*** Opening MATERIAL PROVIDED ***
(* ================================================================= *)
(** * Part I. The embedding *)
(* ================================================================= *)

(** ** Python string methods *)

Module Py.

(** The double quote character (code 34). *)
Definition dquote : string := String "034"%char "".

(** The characters removed by [str.strip()] and excluded by [\S]:
    space, [\t], [\n], [\v], [\f], [\r]. *)
Definition is_space (c : ascii) : bool :=
  existsb (Ascii.eqb c) [" "; "009"; "010"; "011"; "012"; "013"]%char.

Definition is_digit (c : ascii) : bool :=
  existsb (Ascii.eqb c) ["0"; "1"; "2"; "3"; "4"; "5"; "6"; "7"; "8"; "9"]%char.

(** [s.startswith(p)] *)
Fixpoint startswith (p s : string) : bool :=
  match p, s with
  | "", _ => true
  | String _ _, "" => false
  | String a p', String b s' => Ascii.eqb a b && startswith p' s'
  end.

(** [s.endswith(p)] for a one-character [p]. *)
Fixpoint endswith_char (c : ascii) (s : string) : bool :=
  match s with
  | "" => false
  | String a "" => Ascii.eqb a c
  | String _ s' => endswith_char c s'
  end.

(** [sub in s] *)
Fixpoint contains (sub s : string) : bool :=
  match s with
  | "" => startswith sub ""
  | String _ s' => startswith sub s || contains sub s'
  end.

(** [s.replace(old, new)] for a non-empty [old]: the occurrences of [old]
    are found from the left and do not overlap.  [skip] counts the
    characters of a matched occurrence that are still to be stepped over. *)
Fixpoint replace_from (old new : string) (skip : nat) (s : string) : string :=
  match s with
  | "" => ""
  | String c s' =>
      match skip with
      | S k => replace_from old new k s'
      | O =>
          if startswith old s
          then new ++ replace_from old new (String.length old - 1) s'
          else String c (replace_from old new 0 s')
      end
  end.

(** [s.replace(old, new)]; with an empty [old] Python puts [new] before
    every character and at the end. *)
Definition replace (old new s : string) : string :=
  match old with
  | "" => new ++ String.concat "" (map (fun c => String c new) (list_ascii_of_string s))
  | String _ _ => replace_from old new 0 s
  end.

(** [s.lstrip()], [s.rstrip()], [s.strip()], and [s.rstrip(c)]. *)
Fixpoint lstrip_by (f : ascii -> bool) (s : string) : string :=
  match s with
  | "" => ""
  | String c s' => if f c then lstrip_by f s' else s
  end.

Fixpoint rstrip_by (f : ascii -> bool) (s : string) : string :=
  match s with
  | "" => ""
  | String c s' =>
      match rstrip_by f s' with
      | "" => if f c then "" else String c ""
      | r => String c r
      end
  end.

Definition strip (s : string) : string := lstrip_by is_space (rstrip_by is_space s).

(** Cutting at the first and at the last occurrence of a separator
    character: [Some (before, after)], or [None] when it does not occur. *)
Fixpoint cut_first (sep : ascii) (s : string) : option (string * string) :=
  match s with
  | "" => None
  | String c s' =>
      if Ascii.eqb c sep then Some ("", s')
      else match cut_first sep s' with
           | Some (h, t) => Some (String c h, t)
           | None => None
           end
  end.

Fixpoint cut_last (sep : ascii) (s : string) : option (string * string) :=
  match s with
  | "" => None
  | String c s' =>
      match cut_last sep s' with
      | Some (h, t) => Some (String c h, t)
      | None => if Ascii.eqb c sep then Some ("", s') else None
      end
  end.

(** [s.split(sep)[0]] *)
Definition split_0 (sep : ascii) (s : string) : string :=
  match cut_first sep s with Some (h, _) => h | None => s end.

(** [s.rsplit(sep, 1)[0]] *)
Definition rsplit1_0 (sep : ascii) (s : string) : string :=
  match cut_last sep s with Some (h, _) => h | None => s end.

(** [s.split(sep)] for a one-character [sep]: the pieces between the
    separators, empty ones included. *)
Fixpoint split (sep : ascii) (s : string) : list string :=
  match s with
  | "" => [""]
  | String c s' =>
      if Ascii.eqb c sep then "" :: split sep s'
      else match split sep s' with
           | h :: t => String c h :: t
           | [] => [String c ""]
           end
  end.

(** [str(n)] and ["{0}".format(n)] for an integer. *)
Definition str (n : Z) : string := NilEmpty.string_of_int (Z.to_int n).

(** Truthiness of an optional string and of an optional integer: the
    payload when [if x:] takes the branch. *)
Definition nonempty (x : option string) : option string :=
  match x with
  | Some "" => None
  | other => other
  end.

Definition nonzero (x : option Z) : option Z :=
  match x with
  | Some 0%Z => None
  | other => other
  end.

Definition truthy {A} (x : option A) : bool :=
  match x with Some _ => true | None => false end.

(** [a == b] on optional strings. *)
Definition eq_opt (a b : option string) : bool :=
  match a, b with
  | Some x, Some y => String.eqb x y
  | None, None => true
  | _, _ => false
  end.

End Py.

(** ** [os.path] on a POSIX system *)

Module posixpath.

Definition all_sep (s : string) : bool :=
  forallb (Ascii.eqb "/"%char) (list_ascii_of_string s).

(** [op.split(p)]: the tail is what follows the last slash; the head is
    what precedes it, without its trailing slashes unless it is the root. *)
Definition split (p : string) : string * string :=
  let '(head, tail) :=
    match Py.cut_last "/" p with
    | Some (h, t) => (h ++ "/", t)
    | None => ("", p)
    end in
  let head :=
    match head with
    | "" => head
    | _ => if all_sep head then head else Py.rstrip_by (Ascii.eqb "/"%char) head
    end in
  (head, tail).

(** [op.join(a, b)] *)
Definition join (a b : string) : string :=
  if Py.startswith "/" b then b
  else match a with
       | "" => b
       | _ => if Py.endswith_char "/" a then a ++ b else a ++ "/" ++ b
       end.

End posixpath.

(** ** The fragment of [re] used by the module

    Both patterns are a literal text, one group named [id] that is a
    starred character class, and a literal text.  The star is greedy and
    backtracks. *)

Module re.

Inductive charclass : Type :=
| Digit      (* the class 0-9 *)
| NonSpace.  (* the class \S *)

Inductive item : Type :=
| Lit (c : ascii)
| GroupStar (cls : charclass).   (* the group id: cls, starred *)

Definition pattern : Type := list item.

Definition in_class (cls : charclass) (c : ascii) : bool :=
  match cls with
  | Digit => Py.is_digit c
  | NonSpace => negb (Py.is_space c)
  end.

Definition lits (s : string) : pattern := map Lit (list_ascii_of_string s).

(** Matching anchored at the start of [s]; the result is the text of the
    group [id] (empty when the pattern has no group). *)
Fixpoint match_here (p : pattern) (s : string) {struct p} : option string :=
  match p with
  | [] => Some ""
  | Lit c :: p' =>
      match s with
      | String a s' => if Ascii.eqb a c then match_here p' s' else None
      | "" => None
      end
  | GroupStar cls :: p' =>
      (fix star (s : string) : option string :=
         let stop := match match_here p' s with Some _ => Some "" | None => None end in
         match s with
         | String a s' =>
             if in_class cls a
             then match star s' with
                  | Some g => Some (String a g)
                  | None => stop
                  end
             else stop
         | "" => stop
         end) s
  end.

(** [re.search(p, s)]: the leftmost position where [p] matches;
    the result stands for the match object, reduced to [group("id")]. *)
Fixpoint search (p : pattern) (s : string) : option string :=
  match match_here p s with
  | Some g => Some g
  | None =>
      match s with
      | String _ s' => search p s'
      | "" => None
      end
  end.

End re.

(** ** Exceptions, state and the outside world *)

Inductive exn : Type :=
| AssertionError (msg : string)
| AttributeError (msg : string).

Inductive outcome (A : Type) : Type :=
| Returned (a : A)
| Raised (e : exn).
Arguments Returned {A} a.
Arguments Raised {A} e.

(** A computation over a mutable state [S] that returns or raises. *)
Definition M (S A : Type) : Type := S -> S * outcome A.

Definition ret {S A} (a : A) : M S A := fun s => (s, Returned a).
Definition raise {S A} (e : exn) : M S A := fun s => (s, Raised e).
Definition bind {S A B} (m : M S A) (k : A -> M S B) : M S B :=
  fun s => match m s with
           | (s', Returned a) => k a s'
           | (s', Raised e) => (s', Raised e)
           end.
Definition get {S} : M S S := fun s => (s, Returned s).
Definition modify {S} (f : S -> S) : M S unit := fun s => (f s, Returned tt).

Declare Scope monad_scope.
Delimit Scope monad_scope with monad.
Notation "x <- m ;; k" := (bind m (fun x => k))
  (at level 61, m at next level, right associativity) : monad_scope.
Notation "m ;; k" := (bind m (fun _ => k))
  (at level 61, right associativity) : monad_scope.
Open Scope monad_scope.

(** [assert b] and [assert b, msg] *)
Definition assert_ {S} (b : bool) (msg : string) : M S unit :=
  if b then ret tt else raise (AssertionError msg).

(** Run a computation on one component of a pair of states. *)
Definition on_fst {S T A} (m : M S A) : M (S * T) A :=
  fun st => let '(s', r) := m (fst st) in ((s', snd st), r).
Definition on_snd {S T A} (m : M T A) : M (S * T) A :=
  fun st => let '(t', r) := m (snd st) in ((fst st, t'), r).

(** What the program does to its environment, oldest first. *)
Record World : Type := mkWorld {
  submitted : list string;              (* command lines given to popen *)
  backed_up : list string;              (* paths given to backup *)
  debug_log : list string;              (* messages given to logging.debug *)
  written : list (string * string)      (* (path, contents) given to write_file *)
}.

Definition World0 : World := mkWorld [] [] [] [].

Definition backup (path : string) : M World unit :=
  modify (fun w => mkWorld (submitted w) (backed_up w ++ [path]) (debug_log w) (written w)).

Definition logging_debug (msg : string) : M World unit :=
  modify (fun w => mkWorld (submitted w) (backed_up w) (debug_log w ++ [msg]) (written w)).

Definition write_file (path contents : string) : M World unit :=
  modify (fun w => mkWorld (submitted w) (backed_up w) (debug_log w) (written w ++ [(path, contents)])).

(** ** class GridProcess *)

(** Project code, JCVI specific. *)
Definition PCODE : string := "04048".

Record GridProcess : Type := mkGridProcess {
  cmd : string;
  jobid : string;
  queue : string;
  threaded : option Z;
  infile : option string;
  outfile : option string;
  errfile : option string;
  arr : option Z;
  pat : re.pattern
}.

(** [pat1] reads [Your job ], then the group [id] made of digits, then a
    space; [pat2] reads [Your job-array ], then the group [id] made of
    characters that are not white space, then a space. *)
Definition pat1 : re.pattern :=
  (re.lits "Your job " ++ [re.GroupStar re.Digit] ++ re.lits " ")%list.
Definition pat2 : re.pattern :=
  (re.lits "Your job-array " ++ [re.GroupStar re.NonSpace] ++ re.lits " ")%list.

(** [GridProcess.__init__]; the defaults of the source are [jobid = ""],
    [queue = "default"] and [None] for the rest. *)
Definition GridProcess_init (cmd jobid queue : string) (threaded : option Z)
    (infile outfile errfile : option string) (arr : option Z) : GridProcess :=
  mkGridProcess cmd jobid queue threaded infile outfile errfile arr
    (if Py.truthy (Py.nonzero arr) then pat2 else pat1).

Definition set_cmd (c : string) (self : GridProcess) : GridProcess :=
  mkGridProcess c (jobid self) (queue self) (threaded self) (infile self)
    (outfile self) (errfile self) (arr self) (pat self).

Definition set_jobid (j : string) (self : GridProcess) : GridProcess :=
  mkGridProcess (cmd self) j (queue self) (threaded self) (infile self)
    (outfile self) (errfile self) (arr self) (pat self).

(** The elements kept by a generator with [if x]. *)
Definition opt_list_str (x : option string) : list string :=
  match x with Some a => [a] | None => [] end.

(** The test that opens [build]: the command needs a shell. *)
Definition shell_command (c : string) : bool :=
  Py.contains "|" c || Py.contains "&&" c || Py.contains "||" c.

(** [GridProcess.build]: wraps [self.cmd] in place, then assembles the
    [qsub] line. *)
Definition build : M GridProcess string :=
  self <- get ;;
  (if shell_command (cmd self) then
     let quote := if Py.contains "'" (cmd self) then Py.dquote else "'" in
     modify (set_cmd ("sh -c " ++ quote ++ cmd self ++ quote))
   else ret tt) ;;
  self <- get ;;
  let qsub := "qsub -P " ++ PCODE ++ " -cwd" in
  let qsub := if negb (String.eqb (queue self) "default")
              then qsub ++ " -l " ++ queue self else qsub in
  let qsub := match Py.nonzero (threaded self) with
              | Some t => qsub ++ " -pe threaded " ++ Py.str t
              | None => qsub
              end in
  qsub <- match Py.nonzero (arr self) with
          | Some a =>
              assert_ ((1 <? a)%Z && (a <? 100000)%Z) "" ;;
              ret (qsub ++ " -t 1-" ++ Py.str a)
          | None => ret qsub
          end ;;
  let redirect_same :=
    Py.truthy (Py.nonempty (outfile self)) && Py.eq_opt (outfile self) (errfile self) in
  let qsub := match Py.nonempty (infile self) with
              | Some f => qsub ++ " -i " ++ f
              | None => qsub
              end in
  let qsub := if redirect_same then qsub ++ " -j y" else qsub in
  let qsub := match Py.nonempty (outfile self) with
              | Some f => qsub ++ " -o " ++ f
              | None => qsub
              end in
  let qsub := match Py.nonempty (errfile self) with
              | Some f => if negb redirect_same then qsub ++ " -e " ++ f else qsub
              | None => qsub
              end in
  ret (String.concat " " [qsub; cmd self]).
*** Closing MATERIAL PROVIDED ***
### WHAT IS EXPECTED
Lines holding the string "given" are the answer; copy each one from the listing above.

### SOLUTION TO THE EXERCISE
  submitted : list string;              (* command lines given to popen *)
  backed_up : list string;              (* paths given to backup *)
  debug_log : list string;              (* messages given to logging.debug *)
  written : list (string * string)      (* (path, contents) given to write_file *)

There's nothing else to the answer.